* [Work item]:
Only the lines that hold "NULL" should be in the answer, each copied from the data below.

Data Block Start

(* ===== verification/ModuleInit.v ===== *)
(** * ModuleInit: loading the module

    [redisModule_SlotsInit] and [RedisModule_OnLoad] of module.c: the
    configuration of the server, the arguments of the module with their bounds,
    the index, and the commands.  [config] is what CONFIG GET replies with, item
    by item; the handlers of the events, which are subscribed to here, are
    Events. *)

From S2P Require Import Prelude.
From S2P Require Import KeySlot.
From S2P Require Import Numbers.
From S2P Require Import Slots.
From S2P Require Import SlotsInv.
From S2P Require Import Events.
From S2P Require Import Refinement.
From S2P Require Import Prog.
From S2P Require Import Server.
From S2P Require Import Commands.
From S2P Require Import MgrtCommands.
From S2P Require Import Async.
Local Open Scope Z_scope.

Definition DEFAULT_HASH_SLOTS_SIZE : Z := 0x3ff + 1.
Definition MAX_HASH_SLOTS_SIZE : Z := 0xffff + 1.
Definition MAX_NUM_THREADS : Z := 128.

(** The functions of the commands. *)
Inductive command_func :=
  | SlotsHashKey | SlotsInfo | SlotsScan | SlotsDispatch | SlotsRestore.

Section load.
Context {S : Type} `{HS : RedisStrings S}.
Implicit Types (argv : list S) (config : string -> list S).

(** [NULL] unless the reply has two items. *)
Definition redisModule_GetConfigItem config (name : string) : option S :=
  match config name with [_; v] => Some v | _ => None end.

(** The arguments as the bounds let them pass. *)
Definition slots_size_arg argv : option Z :=
  size ← arg_ll argv 0 DEFAULT_HASH_SLOTS_SIZE;
  if size <=? 0 then None else if MAX_HASH_SLOTS_SIZE <? size then None else Some size.

Definition num_threads_arg argv : option Z :=
  n ← arg_ll argv 1 0;
  if n <? 0 then None else if MAX_NUM_THREADS <? n then None else Some n.

Definition async_arg argv : bool :=
  match argv !! 2%nat with Some s => strcasecmp_eq (content s) (bytes_of "async") | None => false end.

(** A missing item is freed as [NULL]; a negative number of databases is no size
    of an array.  With the index there is the list of CPUs, or [NULL]. *)
Definition redisModule_SlotsInit (seed : list byte) (tab0 : list Z) config argv :
    option (rm_status * option (slots_state S * option (list byte))) :=
  str ← redisModule_GetConfigItem config "databases";
  let databases := default 0 (RedisModule_StringToLongLong str) in
  str ← redisModule_GetConfigItem config "activerehashing";
  let activerehashing := strcasecmp_eq (content str) (bytes_of "yes") in
  match slots_size_arg argv with
  | None => Some (REDISMODULE_ERR, None)
  | Some size =>
    match num_threads_arg argv with
    | None => Some (REDISMODULE_ERR, None)
    | Some threads =>
      if i32 databases <? 0 then None
      else
        let st := Slots_Init seed tab0 (u32 size) (i32 databases) (i32 threads) activerehashing (async_arg argv) in
        Some (REDISMODULE_OK, Some (st, content <$> argv !! 3%nat))
    end
  end.

(** Name, flags and function of each command. *)
Definition commands : list (string * string * command_func) :=
  let readonly := "readonly"%string in
  let write := "write deny-oom"%string in
  [("slotshashkey"%string, readonly, SlotsHashKey);
   ("slotsinfo"%string, readonly, SlotsInfo);
   ("slotsscan"%string, readonly, SlotsScan);
   ("slotsmgrtone"%string, write, SlotsDispatch);
   ("slotsmgrtslot"%string, write, SlotsDispatch);
   ("slotsmgrttagone"%string, write, SlotsDispatch);
   ("slotsmgrttagslot"%string, write, SlotsDispatch);
   ("slotsrestore"%string, write, SlotsRestore);
   ("slotsdel"%string, write, SlotsDispatch)].

(** The commands created before the first that cannot be. *)
Fixpoint create_commands (create : string -> bool) (cmds : list (string * string * command_func)) :
    bool * list (string * string * command_func) :=
  match cmds with
  | [] => (true, [])
  | cmd :: cmds =>
    if create cmd.1.1 then
      let '(ok, created) := create_commands create cmds in (ok, cmd :: created)
    else (false, [])
  end.

(** [registered]: what [RedisModule_Init] says; [create]: the names the server
    has no command of.  The state that is there when a command cannot be created
    stays. *)
Definition RedisModule_OnLoad (registered : bool) (create : string -> bool) (seed : list byte) (tab0 : list Z)
    config argv : option (rm_status * option (module_state S) * list (string * string * command_func)) :=
  if negb registered then Some (REDISMODULE_ERR, None, [])
  else
    '(status, st) ← redisModule_SlotsInit seed tab0 config argv;
    match status, st with
    | REDISMODULE_OK, Some (st, _) =>
      let '(ok, created) := create_commands create commands in
      Some (if ok then REDISMODULE_OK else REDISMODULE_ERR,
            Some (Module st notify_init (Cron 0 0 0)), created)
    | _, _ => Some (REDISMODULE_ERR, None, [])
    end.

Definition RedisModule_OnUnload (st : slots_state S) : option (list (str_event S) * slots_state S) := Slots_Free st.
End load.

(** ** What loading gives *)
Section props.
Context {S : Type} `{HS : RedisStrings S} `{HR : !RedisStringsOk S}.
Implicit Types (argv : list S) (config : string -> list S).

(** The arguments the module takes. *)
Definition accepts argv (size threads : Z) : Prop :=
  arg_ll argv 0 DEFAULT_HASH_SLOTS_SIZE = Some size ∧ 1 <= size <= 65536 ∧
  arg_ll argv 1 0 = Some threads ∧ 0 <= threads <= 128.

(** The configuration of a server with [dbs] databases. *)
Record configured config (dbs : Z) : Prop := {
  cf_databases : ∃ k v, config "databases"%string = [k; v] ∧ RedisModule_StringToLongLong v = Some dbs;
  cf_rehashing : ∃ k v, config "activerehashing"%string = [k; v];
  cf_range : 0 < dbs < 2 ^ 31
}.

Lemma slots_size_arg_iff argv size :
  slots_size_arg argv = Some size <-> arg_ll argv 0 DEFAULT_HASH_SLOTS_SIZE = Some size ∧ 1 <= size <= 65536.
Proof.
  unfold slots_size_arg, MAX_HASH_SLOTS_SIZE. destruct (arg_ll argv 0 DEFAULT_HASH_SLOTS_SIZE) as [n|]; cbn [mbind option_bind].
  2: { by split; [|intros [? _]]. }
  destruct (Z.leb_spec n 0); [split; [done|]; intros [[= ->] ?]; lia|].
  destruct (Z.ltb_spec (0xffff + 1) n); (split; [intros [= ->]|intros [[= ->] ?]]); [lia|split; [done|lia]|done].
Qed.

Lemma num_threads_arg_iff argv n :
  num_threads_arg argv = Some n <-> arg_ll argv 1 0 = Some n ∧ 0 <= n <= 128.
Proof.
  unfold num_threads_arg, MAX_NUM_THREADS. destruct (arg_ll argv 1 0) as [m|]; cbn [mbind option_bind].
  2: { by split; [|intros [? _]]. }
  destruct (Z.ltb_spec m 0); [split; [done|]; intros [[= ->] ?]; lia|].
  destruct (Z.ltb_spec 128 m); (split; [intros [= ->]|intros [[= ->] ?]]); [lia|split; [done|lia]|done].
Qed.

Lemma create_all create cmds : (∀ name, create name = true) -> create_commands create cmds = (true, cmds).
Proof. intros Hc. induction cmds as [|cmd cmds IH]; [done|]. cbn. by rewrite Hc, IH. Qed.

(** C18. Loading accepts exactly a number of slots from 1 to 65536 and a number of
    threads from 0 to 128, or their defaults, and creates nothing otherwise; the
    module it loads represents empty databases, follows every run of events that
    can come, and has every command. *)
Theorem RedisModule_OnLoad_spec create seed tab0 config argv dbs :
  configured config dbs -> (∀ name, create name = true) ->
  (∀ size threads, accepts argv size threads -> ∃ ms,
     RedisModule_OnLoad true create seed tab0 config argv = Some (REDISMODULE_OK, Some ms, commands) ∧
     represents ms (spec_init size dbs) ∧ slots_mgrt_threads (g_slots_meta_info (m_slots ms)) = threads ∧
     async (g_slots_meta_info (m_slots ms)) = async_arg argv ∧
     ∀ evs, trace_ok (spec_init size dbs) evs ->
       ∃ refs ms', run ms evs = Some (refs, ms') ∧ represents ms' (spec_run (spec_init size dbs) evs)) ∧
  ((¬ ∃ size threads, accepts argv size threads) ->
     RedisModule_OnLoad true create seed tab0 config argv = Some (REDISMODULE_ERR, None, [])).
Proof using HR.
  intros [(k1 & v1 & E1 & Edbs) (k2 & v2 & E2) Hdbs] Hcreate.
  unfold RedisModule_OnLoad, redisModule_SlotsInit, redisModule_GetConfigItem. cbn [negb].
  rewrite E1, E2, create_all by done. cbn [mbind option_bind]. rewrite Edbs. cbn [from_option id].
  rewrite (i32_small dbs) by lia.
  rewrite (proj2 (Z.ltb_ge _ _)) by lia. split.
  - intros size threads (Hs & Hsr & Ht & Htr).
    rewrite (proj2 (slots_size_arg_iff argv size)), (proj2 (num_threads_arg_iff argv threads)) by done.
    eexists. split; [reflexivity|].
    assert (u32 size = size) as -> by (unfold u32; apply Z.mod_small; lia). rewrite (i32_small threads) by lia.
    pose proof (init_represents seed tab0 size dbs threads (strcasecmp_eq (content v2) (bytes_of "yes")) (async_arg argv) Hsr Hdbs) as Hr.
    split_and!; [exact Hr|done|done|]. intros evs Hevs. by eapply run_ok.
  - intros Hno. destruct (slots_size_arg argv) as [size|] eqn:Es; [|done].
    destruct (num_threads_arg argv) as [threads|] eqn:Et; [|done]. destruct Hno. exists size, threads.
    apply slots_size_arg_iff in Es as []. by apply num_threads_arg_iff in Et as [].
Qed.
End props.

(** ** Every command that is dispatched has a handler *)
Section dispatch.
Context {S Srv Net : Type} `{HS : RedisStrings S} `{HV : !RedisServer S Srv} `{HN : !Hiredis Net}.

Lemma strcasecmp_trans a b c :
  strcasecmp_eq a b = true -> strcasecmp_eq a c = strcasecmp_eq b c.
Proof. unfold strcasecmp_eq. intros E%bool_decide_eq_true. by rewrite E. Qed.

(** "use this func, must check whether add cmd handler in dispatchCmd": in
    whatever case its name is written, a command registered with
    [SlotsDispatchRedisCommand] reaches a handler; with no argument the handler
    rejects the arity. *)
Lemma registered_dispatched stack pool tid db fuel random h name flags (argv0 : S) (w : world S Srv Net) :
  (name, flags, SlotsDispatch) ∈ commands -> strcasecmp_eq (content argv0) (bytes_of name) = true ->
  dispatchCmd stack pool tid db fuel random h [argv0] w = Some (([ReplyWrongArity], REDISMODULE_OK, h), w).
Proof.
  intros Hin Hname. unfold dispatchCmd. cbn [lookup list_lookup lift]. unfold mbind, prog_bind, lift. cbn beta iota.
  unfold mbind, option_bind. rewrite !(strcasecmp_trans _ _ _ Hname).
  assert (name = "slotsmgrtone" ∨ name = "slotsmgrtslot" ∨ name = "slotsmgrttagone" ∨ name = "slotsmgrttagslot" ∨
    name = "slotsdel")%string as Hn.
  { unfold commands in Hin. repeat (apply elem_of_cons in Hin as [E|Hin]; [first [discriminate E|injection E as -> _; auto 10]|]).
    by apply not_elem_of_nil in Hin. }
  destruct Hn as [->|[->|[->|[->| ->]]]]; reflexivity.
Qed.
End dispatch.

Data Block End

* [Response below]:
(** [NULL] unless the reply has two items. *)
(** A missing item is freed as [NULL]; a negative number of databases is no size
    of an array.  With the index there is the list of CPUs, or [NULL]. *)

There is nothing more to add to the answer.